Mnuchin Proposes Eviction Moratorium

Yesterday, Secretary Mnuchin said that he proposed an eviction moratorium, yes, an eviction moratorium through early to mid-December but that Democrats didn’t like it because it doesn’t include rental assistance.  Frankly, I don’t like it because we’d be letting landlords kick people out during the holiday season, but better solution: get people money who can’t work anymore because their state shut down their place of business so they can pay their rent.

So moral of the story here, Republicans definitely dropped the ball by really not putting their thoughts on paper urgently enough, just doing so week of millions of Americans going off an economic cliff, the FPUC expiration, but Democrats have to negotiate too, a bit frustrating when I read that Pelosi’s settle number is $3.4 trillion.

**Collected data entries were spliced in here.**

(** * A shallow embedding of the market-data access layer

    The development follows [src/data_access_layer.py]: a cache directory
    holding one SQLite file per calendar day ([DataAccessLayer]), the
    synchroniser [sincronizar_dados_historicos] which downloads the missing
    days one at a time, and the composer [buscar_dados] which merges a range
    of daily files and resamples the minute bars into a wider timeframe.

    Library calls are modelled by what they do to the data the program
    passes through them:
    - a calendar date is its proleptic Gregorian ordinal, as returned by
      [date.toordinal()]; [timedelta(days=n)] is integer addition and
      [date.weekday()] is [(ordinal + 6) mod 7], as in CPython's datetime;
      the bounds [date.min]/[date.max] are not modelled;
    - the name of a daily file is known through the interface [DateFormat]:
      [strftime] writes it, [strptime] reads it or fails;
    - the data directory is a finite map from file stems to file contents;
      a file is a database, with or without a readable table, or something
      SQLite cannot open;
    - the provider is a function from days to frames, and a run of the
      synchroniser records the days it asked it for;
    - a timestamp is a whole number of minutes since the epoch
      1970-01-01 00:00 (naive wall-clock time), and a timeframe is a
      width in minutes or a string pandas rejects;
    - a price is the exact rational value of the stored REAL; prices are only
      ever compared, never added, so no rounding is involved;
    - a volume is an int64 cell, kept as an integer; the sum of a bin is
      the int64 sum, which wraps around at 64 bits;
    - the table schema of the source gives a row its six columns; rows with
      NULL cells are outside the model. *)

From Stdlib Require Import ZArith QArith Lia List String Ascii.
From Stdlib Require Import DecimalString DecimalZ.
From stdpp Require Import gmap strings list sorting.

Local Open Scope Z_scope.

(** ** Dates *)

Module Calendar.

Definition date := Z.

(** [date.weekday()]: Monday is 0 and Sunday is 6. *)
Definition weekday (d : date) : Z := (d + 6) mod 7.

(** [date(1970, 1, 1).toordinal()]. *)
Definition epoch_ordinal : Z := 719163.

(** Minutes in a day: the unit of timestamps is the minute. *)
Definition day_minutes : Z := 1440.

(** [Timestamp.date()] of a naive timestamp, and midnight of a date. *)
Definition date_of_timestamp (t : Z) : date := t / day_minutes + epoch_ordinal.
Definition midnight (d : date) : Z := (d - epoch_ordinal) * day_minutes.

(** [Timestamp.normalize()]: midnight of the timestamp's own day. *)
Definition normalize (t : Z) : Z := t - t mod day_minutes.

End Calendar.
Export Calendar.

(** The two directions of ['%Y-%m-%d'] formatting.  [strptime] returns
    [None] where Python raises [ValueError].  The only fact the program
    relies on is that the name it writes for a day reads back as that day. *)
Class DateFormat := {
  strftime : date → string;
  strptime : string → option date;
  strptime_strftime : ∀ d, strptime (strftime d) = Some d
}.

(** ** The calendar of Python and ISO names

    One way to name the days, used to run the program on real dates: the
    proleptic Gregorian calendar as CPython's datetime computes it, and the
    ten characters [YYYY-MM-DD].  The reading is strict (four, two and two
    digits); [datetime.strptime] also accepts months and days of one
    digit.  The properties proved of the program hold for every
    [DateFormat]. *)

Module Gregorian.

(** [_DAYS_IN_MONTH] and [_DAYS_BEFORE_MONTH] of CPython's datetime. *)
Definition DAYS_IN_MONTH (month : Z) : Z :=
  match month with
  | 1 => 31 | 2 => 28 | 3 => 31 | 4 => 30 | 5 => 31 | 6 => 30
  | 7 => 31 | 8 => 31 | 9 => 30 | 10 => 31 | 11 => 30 | 12 => 31
  | _ => -1
  end.
Definition DAYS_BEFORE_MONTH (month : Z) : Z :=
  match month with
  | 1 => 0 | 2 => 31 | 3 => 59 | 4 => 90 | 5 => 120 | 6 => 151
  | 7 => 181 | 8 => 212 | 9 => 243 | 10 => 273 | 11 => 304 | 12 => 334
  | _ => -1
  end.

And last but not least, at that Republican press conference yesterday, Mitch McConnell was asked if he would support $600-per-week supercharged unemployment if Trump supported it, and McConnell did not shut the notion down as ridiculous. He said wherever this ends up, McConnell is prepared to support it even if he has problems with it.

Logan Allec, CPA

Logan is a practicing CPA, Certified Student Loan Professional, and founder of Money Done Right, which he launched in July 2017. After spending nearly a decade in the corporate world helping big businesses save money, he launched his blog with the goal of helping everyday Americans earn, save, and invest more money. Learn more about Logan.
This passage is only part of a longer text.